ACTIVITY>
Give the lines of the material verbatim, from the first line to the line with "F_Name : string; F_Digest", including both.
SOURCE MATERIAL START
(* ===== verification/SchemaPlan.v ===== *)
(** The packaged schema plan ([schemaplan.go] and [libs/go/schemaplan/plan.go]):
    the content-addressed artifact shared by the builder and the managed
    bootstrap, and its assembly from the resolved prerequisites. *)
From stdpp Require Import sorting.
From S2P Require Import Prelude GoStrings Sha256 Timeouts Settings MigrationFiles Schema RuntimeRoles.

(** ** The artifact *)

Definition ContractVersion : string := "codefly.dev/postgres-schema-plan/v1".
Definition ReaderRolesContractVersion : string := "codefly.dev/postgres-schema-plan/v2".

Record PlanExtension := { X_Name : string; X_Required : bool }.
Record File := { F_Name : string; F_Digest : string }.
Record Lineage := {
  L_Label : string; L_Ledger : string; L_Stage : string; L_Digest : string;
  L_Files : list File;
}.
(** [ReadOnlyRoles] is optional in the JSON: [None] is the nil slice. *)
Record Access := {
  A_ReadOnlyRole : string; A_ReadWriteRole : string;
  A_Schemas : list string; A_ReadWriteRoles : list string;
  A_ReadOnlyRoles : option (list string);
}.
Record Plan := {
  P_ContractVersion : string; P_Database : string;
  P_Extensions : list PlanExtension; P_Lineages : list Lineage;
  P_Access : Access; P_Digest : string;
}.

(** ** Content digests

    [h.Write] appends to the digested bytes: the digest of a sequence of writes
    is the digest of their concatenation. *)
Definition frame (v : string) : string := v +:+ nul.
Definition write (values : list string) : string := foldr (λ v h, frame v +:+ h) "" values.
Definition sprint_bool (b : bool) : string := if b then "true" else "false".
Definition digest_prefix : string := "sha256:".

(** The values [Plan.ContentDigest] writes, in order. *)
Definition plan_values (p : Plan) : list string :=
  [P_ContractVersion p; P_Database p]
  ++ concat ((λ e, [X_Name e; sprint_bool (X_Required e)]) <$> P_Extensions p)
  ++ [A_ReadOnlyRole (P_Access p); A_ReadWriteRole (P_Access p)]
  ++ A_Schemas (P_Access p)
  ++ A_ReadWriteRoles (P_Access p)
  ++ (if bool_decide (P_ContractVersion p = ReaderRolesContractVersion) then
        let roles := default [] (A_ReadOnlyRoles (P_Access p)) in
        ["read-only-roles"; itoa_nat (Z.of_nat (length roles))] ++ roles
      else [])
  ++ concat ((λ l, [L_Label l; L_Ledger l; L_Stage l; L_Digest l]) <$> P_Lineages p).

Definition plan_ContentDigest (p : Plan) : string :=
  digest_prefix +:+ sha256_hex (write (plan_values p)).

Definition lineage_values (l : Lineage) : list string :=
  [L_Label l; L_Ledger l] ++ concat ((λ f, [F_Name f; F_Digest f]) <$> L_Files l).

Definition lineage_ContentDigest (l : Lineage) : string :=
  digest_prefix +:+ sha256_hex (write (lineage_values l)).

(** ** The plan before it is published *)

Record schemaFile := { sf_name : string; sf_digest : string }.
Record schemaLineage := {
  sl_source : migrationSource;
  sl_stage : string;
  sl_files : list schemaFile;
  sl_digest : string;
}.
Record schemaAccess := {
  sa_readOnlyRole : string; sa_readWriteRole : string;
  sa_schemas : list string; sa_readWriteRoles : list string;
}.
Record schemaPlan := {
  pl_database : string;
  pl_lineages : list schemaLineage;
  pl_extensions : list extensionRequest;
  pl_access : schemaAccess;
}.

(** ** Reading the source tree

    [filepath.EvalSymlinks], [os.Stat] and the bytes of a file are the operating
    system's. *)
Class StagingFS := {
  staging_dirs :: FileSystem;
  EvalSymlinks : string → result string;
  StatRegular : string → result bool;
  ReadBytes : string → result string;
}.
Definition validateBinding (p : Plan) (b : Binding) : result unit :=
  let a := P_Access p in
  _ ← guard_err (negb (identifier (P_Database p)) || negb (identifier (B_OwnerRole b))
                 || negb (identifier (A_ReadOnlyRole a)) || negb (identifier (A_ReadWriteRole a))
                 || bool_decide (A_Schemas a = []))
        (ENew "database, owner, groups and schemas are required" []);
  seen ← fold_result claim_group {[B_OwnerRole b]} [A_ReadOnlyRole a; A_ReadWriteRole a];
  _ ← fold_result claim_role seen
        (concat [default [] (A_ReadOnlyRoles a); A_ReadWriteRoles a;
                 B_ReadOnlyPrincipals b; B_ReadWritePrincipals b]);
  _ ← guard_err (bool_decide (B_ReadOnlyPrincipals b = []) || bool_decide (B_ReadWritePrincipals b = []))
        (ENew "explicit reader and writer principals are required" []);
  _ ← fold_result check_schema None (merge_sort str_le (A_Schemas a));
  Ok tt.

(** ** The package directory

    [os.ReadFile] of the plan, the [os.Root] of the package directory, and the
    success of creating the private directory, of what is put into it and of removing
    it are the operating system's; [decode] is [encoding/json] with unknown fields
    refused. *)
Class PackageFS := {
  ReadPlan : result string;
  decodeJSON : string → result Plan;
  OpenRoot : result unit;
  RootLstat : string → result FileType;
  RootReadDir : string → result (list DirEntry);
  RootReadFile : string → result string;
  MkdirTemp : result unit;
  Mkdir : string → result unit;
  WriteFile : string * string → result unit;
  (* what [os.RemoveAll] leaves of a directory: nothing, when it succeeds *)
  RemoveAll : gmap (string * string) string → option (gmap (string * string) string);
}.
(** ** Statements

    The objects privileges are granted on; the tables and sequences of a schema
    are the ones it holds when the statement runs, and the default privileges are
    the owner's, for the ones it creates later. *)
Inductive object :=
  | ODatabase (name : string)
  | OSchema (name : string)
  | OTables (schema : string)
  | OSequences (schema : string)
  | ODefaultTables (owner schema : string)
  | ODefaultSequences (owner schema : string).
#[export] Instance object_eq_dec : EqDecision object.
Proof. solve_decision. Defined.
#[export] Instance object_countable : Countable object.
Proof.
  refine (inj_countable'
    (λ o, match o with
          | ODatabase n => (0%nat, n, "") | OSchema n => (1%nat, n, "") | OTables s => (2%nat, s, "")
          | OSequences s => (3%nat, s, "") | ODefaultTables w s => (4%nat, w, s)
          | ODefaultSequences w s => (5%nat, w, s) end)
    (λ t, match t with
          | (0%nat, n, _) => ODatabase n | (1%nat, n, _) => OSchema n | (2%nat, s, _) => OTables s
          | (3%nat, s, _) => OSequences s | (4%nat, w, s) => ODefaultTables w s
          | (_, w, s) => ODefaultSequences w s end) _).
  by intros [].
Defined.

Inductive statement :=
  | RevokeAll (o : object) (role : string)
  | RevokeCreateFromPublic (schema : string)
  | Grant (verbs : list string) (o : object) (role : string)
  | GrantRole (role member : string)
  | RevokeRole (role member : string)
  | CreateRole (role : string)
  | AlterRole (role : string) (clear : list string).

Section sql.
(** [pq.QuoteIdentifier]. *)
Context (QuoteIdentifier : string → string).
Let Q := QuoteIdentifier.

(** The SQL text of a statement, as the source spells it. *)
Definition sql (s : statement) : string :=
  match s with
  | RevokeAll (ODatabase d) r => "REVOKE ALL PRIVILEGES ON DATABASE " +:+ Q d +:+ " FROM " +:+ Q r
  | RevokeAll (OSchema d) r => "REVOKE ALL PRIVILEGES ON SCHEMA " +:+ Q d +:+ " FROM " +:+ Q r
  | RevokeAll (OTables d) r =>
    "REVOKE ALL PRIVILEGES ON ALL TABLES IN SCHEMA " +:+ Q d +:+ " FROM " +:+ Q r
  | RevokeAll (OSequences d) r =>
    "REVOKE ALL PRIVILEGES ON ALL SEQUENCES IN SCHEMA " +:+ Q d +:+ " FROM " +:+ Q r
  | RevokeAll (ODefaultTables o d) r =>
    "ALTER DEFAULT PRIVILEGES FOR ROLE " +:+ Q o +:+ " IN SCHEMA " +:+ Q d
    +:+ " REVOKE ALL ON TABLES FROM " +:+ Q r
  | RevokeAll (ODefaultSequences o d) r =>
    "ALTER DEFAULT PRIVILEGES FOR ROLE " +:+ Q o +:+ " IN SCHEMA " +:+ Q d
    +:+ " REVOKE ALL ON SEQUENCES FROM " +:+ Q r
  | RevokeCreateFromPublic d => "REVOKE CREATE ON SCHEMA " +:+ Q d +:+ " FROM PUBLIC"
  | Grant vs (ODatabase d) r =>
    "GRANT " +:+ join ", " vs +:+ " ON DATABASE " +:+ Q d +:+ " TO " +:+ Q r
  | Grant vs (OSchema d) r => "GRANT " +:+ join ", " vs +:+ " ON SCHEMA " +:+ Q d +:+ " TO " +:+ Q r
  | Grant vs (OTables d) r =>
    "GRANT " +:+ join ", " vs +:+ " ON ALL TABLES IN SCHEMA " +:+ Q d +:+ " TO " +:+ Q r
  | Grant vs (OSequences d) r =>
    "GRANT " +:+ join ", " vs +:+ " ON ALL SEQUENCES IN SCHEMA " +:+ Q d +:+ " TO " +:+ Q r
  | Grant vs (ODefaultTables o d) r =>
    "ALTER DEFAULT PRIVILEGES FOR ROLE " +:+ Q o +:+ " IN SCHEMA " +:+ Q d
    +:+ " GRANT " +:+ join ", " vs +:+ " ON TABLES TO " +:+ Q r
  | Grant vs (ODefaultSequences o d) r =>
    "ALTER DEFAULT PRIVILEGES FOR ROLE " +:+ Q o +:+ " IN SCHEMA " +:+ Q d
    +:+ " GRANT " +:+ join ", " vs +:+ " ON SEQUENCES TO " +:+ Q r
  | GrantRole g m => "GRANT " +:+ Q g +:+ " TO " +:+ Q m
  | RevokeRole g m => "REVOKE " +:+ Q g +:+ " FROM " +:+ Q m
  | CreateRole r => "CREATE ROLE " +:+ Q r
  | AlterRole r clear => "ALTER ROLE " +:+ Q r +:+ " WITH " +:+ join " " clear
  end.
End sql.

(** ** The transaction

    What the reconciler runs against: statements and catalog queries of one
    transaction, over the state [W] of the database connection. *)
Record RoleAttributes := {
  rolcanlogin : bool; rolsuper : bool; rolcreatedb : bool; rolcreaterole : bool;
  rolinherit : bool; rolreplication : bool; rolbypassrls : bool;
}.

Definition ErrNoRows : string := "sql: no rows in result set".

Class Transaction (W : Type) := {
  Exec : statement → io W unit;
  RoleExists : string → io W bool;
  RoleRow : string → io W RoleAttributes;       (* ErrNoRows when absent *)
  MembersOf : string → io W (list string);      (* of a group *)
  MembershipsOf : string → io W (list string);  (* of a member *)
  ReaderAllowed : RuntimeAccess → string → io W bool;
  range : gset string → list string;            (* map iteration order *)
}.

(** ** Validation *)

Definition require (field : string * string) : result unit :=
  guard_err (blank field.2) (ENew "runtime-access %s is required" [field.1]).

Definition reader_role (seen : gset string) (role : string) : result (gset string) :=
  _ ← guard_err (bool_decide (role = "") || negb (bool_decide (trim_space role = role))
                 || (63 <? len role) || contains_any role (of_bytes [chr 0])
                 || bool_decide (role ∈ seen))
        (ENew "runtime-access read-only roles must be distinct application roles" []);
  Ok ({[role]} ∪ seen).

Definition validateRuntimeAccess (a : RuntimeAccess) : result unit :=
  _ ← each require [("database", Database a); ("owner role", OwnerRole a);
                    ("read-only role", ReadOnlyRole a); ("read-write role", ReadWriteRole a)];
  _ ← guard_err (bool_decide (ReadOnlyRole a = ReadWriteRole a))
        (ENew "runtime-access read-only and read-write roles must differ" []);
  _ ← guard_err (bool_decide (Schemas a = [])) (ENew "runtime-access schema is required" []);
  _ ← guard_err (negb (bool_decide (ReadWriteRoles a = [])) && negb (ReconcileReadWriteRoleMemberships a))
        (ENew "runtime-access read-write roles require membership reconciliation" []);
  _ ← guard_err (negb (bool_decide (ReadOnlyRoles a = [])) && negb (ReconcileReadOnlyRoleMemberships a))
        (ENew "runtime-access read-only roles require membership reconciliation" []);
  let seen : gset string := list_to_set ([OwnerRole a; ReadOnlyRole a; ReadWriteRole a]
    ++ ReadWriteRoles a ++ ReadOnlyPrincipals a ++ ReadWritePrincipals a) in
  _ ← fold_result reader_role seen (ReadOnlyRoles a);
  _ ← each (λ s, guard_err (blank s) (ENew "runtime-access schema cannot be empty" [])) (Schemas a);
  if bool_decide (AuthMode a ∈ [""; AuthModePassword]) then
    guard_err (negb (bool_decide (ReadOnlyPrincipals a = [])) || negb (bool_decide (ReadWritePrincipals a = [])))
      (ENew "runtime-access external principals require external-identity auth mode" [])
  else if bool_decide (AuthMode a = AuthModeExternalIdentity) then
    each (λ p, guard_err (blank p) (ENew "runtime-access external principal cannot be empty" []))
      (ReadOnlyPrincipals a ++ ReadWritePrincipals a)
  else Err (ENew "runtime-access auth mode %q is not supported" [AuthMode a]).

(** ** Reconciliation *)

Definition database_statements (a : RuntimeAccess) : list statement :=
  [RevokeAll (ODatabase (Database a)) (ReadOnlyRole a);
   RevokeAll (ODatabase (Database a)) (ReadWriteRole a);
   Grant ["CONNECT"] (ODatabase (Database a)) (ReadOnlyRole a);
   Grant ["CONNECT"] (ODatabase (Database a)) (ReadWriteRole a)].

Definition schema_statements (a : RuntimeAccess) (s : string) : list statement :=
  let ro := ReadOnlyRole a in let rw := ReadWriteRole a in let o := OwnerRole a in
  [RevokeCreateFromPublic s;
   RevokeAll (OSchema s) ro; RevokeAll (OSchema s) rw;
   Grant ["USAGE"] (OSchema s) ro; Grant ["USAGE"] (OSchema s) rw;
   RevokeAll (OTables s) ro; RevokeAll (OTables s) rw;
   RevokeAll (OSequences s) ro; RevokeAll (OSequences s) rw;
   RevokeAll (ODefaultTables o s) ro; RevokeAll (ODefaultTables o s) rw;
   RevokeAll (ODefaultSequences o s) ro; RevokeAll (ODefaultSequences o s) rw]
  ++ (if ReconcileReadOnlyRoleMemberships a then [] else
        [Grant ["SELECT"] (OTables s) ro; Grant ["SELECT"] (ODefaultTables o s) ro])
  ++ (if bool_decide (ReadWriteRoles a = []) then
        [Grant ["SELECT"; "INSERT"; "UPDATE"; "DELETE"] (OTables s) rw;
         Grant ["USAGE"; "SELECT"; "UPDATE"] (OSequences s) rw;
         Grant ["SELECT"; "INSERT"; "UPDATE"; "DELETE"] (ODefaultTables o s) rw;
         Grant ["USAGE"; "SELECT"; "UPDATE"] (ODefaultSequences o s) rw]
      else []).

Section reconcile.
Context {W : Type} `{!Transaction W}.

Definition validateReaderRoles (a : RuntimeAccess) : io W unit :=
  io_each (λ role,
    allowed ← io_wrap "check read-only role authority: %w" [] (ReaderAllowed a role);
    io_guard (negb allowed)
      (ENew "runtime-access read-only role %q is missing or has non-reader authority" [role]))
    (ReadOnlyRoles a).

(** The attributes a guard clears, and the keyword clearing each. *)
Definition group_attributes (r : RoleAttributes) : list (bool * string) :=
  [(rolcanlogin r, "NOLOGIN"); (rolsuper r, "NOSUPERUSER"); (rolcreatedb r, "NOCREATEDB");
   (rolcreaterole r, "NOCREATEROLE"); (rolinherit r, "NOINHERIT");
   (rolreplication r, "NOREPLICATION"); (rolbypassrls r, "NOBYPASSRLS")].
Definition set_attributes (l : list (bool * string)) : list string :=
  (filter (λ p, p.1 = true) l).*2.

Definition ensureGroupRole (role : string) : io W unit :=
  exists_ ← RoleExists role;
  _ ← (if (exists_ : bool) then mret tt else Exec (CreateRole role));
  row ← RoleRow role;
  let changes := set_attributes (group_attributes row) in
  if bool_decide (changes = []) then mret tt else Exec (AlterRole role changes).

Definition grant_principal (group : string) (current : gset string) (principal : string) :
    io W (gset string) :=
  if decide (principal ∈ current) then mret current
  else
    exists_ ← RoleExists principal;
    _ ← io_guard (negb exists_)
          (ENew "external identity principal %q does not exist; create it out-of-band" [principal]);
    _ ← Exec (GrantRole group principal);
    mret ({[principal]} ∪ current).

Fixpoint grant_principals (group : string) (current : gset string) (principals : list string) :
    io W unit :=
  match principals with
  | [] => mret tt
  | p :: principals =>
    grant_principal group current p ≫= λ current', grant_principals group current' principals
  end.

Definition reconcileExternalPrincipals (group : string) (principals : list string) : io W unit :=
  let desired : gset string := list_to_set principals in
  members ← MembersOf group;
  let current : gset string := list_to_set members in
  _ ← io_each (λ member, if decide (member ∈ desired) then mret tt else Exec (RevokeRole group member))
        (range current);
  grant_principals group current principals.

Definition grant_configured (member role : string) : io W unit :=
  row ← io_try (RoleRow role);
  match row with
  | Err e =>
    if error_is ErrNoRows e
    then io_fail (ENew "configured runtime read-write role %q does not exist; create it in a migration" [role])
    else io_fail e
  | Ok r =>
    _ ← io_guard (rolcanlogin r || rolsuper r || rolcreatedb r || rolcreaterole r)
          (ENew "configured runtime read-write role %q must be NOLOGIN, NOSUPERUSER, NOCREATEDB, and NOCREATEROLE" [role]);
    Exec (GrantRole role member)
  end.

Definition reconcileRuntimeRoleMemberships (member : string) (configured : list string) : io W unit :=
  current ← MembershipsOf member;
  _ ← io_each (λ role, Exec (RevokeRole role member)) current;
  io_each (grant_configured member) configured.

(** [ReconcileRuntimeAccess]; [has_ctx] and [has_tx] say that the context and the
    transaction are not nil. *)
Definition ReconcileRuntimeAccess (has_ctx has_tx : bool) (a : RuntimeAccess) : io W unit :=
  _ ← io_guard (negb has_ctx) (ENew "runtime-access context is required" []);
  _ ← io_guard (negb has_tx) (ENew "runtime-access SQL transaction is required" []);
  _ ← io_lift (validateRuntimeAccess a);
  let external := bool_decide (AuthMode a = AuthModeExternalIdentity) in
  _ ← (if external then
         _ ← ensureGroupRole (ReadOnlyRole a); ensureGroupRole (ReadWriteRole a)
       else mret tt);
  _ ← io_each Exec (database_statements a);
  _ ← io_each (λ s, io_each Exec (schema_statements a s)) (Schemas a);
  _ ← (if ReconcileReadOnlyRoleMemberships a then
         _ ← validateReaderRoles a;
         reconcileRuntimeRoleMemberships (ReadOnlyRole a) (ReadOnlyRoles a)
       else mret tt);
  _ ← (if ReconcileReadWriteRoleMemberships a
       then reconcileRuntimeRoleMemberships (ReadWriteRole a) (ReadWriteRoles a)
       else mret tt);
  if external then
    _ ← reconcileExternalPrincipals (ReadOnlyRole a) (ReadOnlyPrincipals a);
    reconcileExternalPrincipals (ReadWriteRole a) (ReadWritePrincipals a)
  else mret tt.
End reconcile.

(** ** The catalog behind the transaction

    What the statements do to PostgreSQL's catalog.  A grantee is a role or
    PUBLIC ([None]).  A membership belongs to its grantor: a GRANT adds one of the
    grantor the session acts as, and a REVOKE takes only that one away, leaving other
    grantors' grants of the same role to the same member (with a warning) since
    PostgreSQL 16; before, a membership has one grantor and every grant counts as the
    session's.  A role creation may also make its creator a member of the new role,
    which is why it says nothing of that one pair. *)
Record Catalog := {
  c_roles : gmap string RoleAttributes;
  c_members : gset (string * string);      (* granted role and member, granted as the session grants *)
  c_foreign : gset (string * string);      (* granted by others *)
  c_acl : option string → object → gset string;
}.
SOURCE MATERIAL END
SOLUTION TO THE PROBLEM>
(* ===== verification/SchemaPlan.v ===== *)
(** The packaged schema plan ([schemaplan.go] and [libs/go/schemaplan/plan.go]):
    the content-addressed artifact shared by the builder and the managed
    bootstrap, and its assembly from the resolved prerequisites. *)
From stdpp Require Import sorting.
From S2P Require Import Prelude GoStrings Sha256 Timeouts Settings MigrationFiles Schema RuntimeRoles.

(** ** The artifact *)

Definition ContractVersion : string := "codefly.dev/postgres-schema-plan/v1".
Definition ReaderRolesContractVersion : string := "codefly.dev/postgres-schema-plan/v2".

Record PlanExtension := { X_Name : string; X_Required : bool }.
Record File := { F_Name : string; F_Digest : string }.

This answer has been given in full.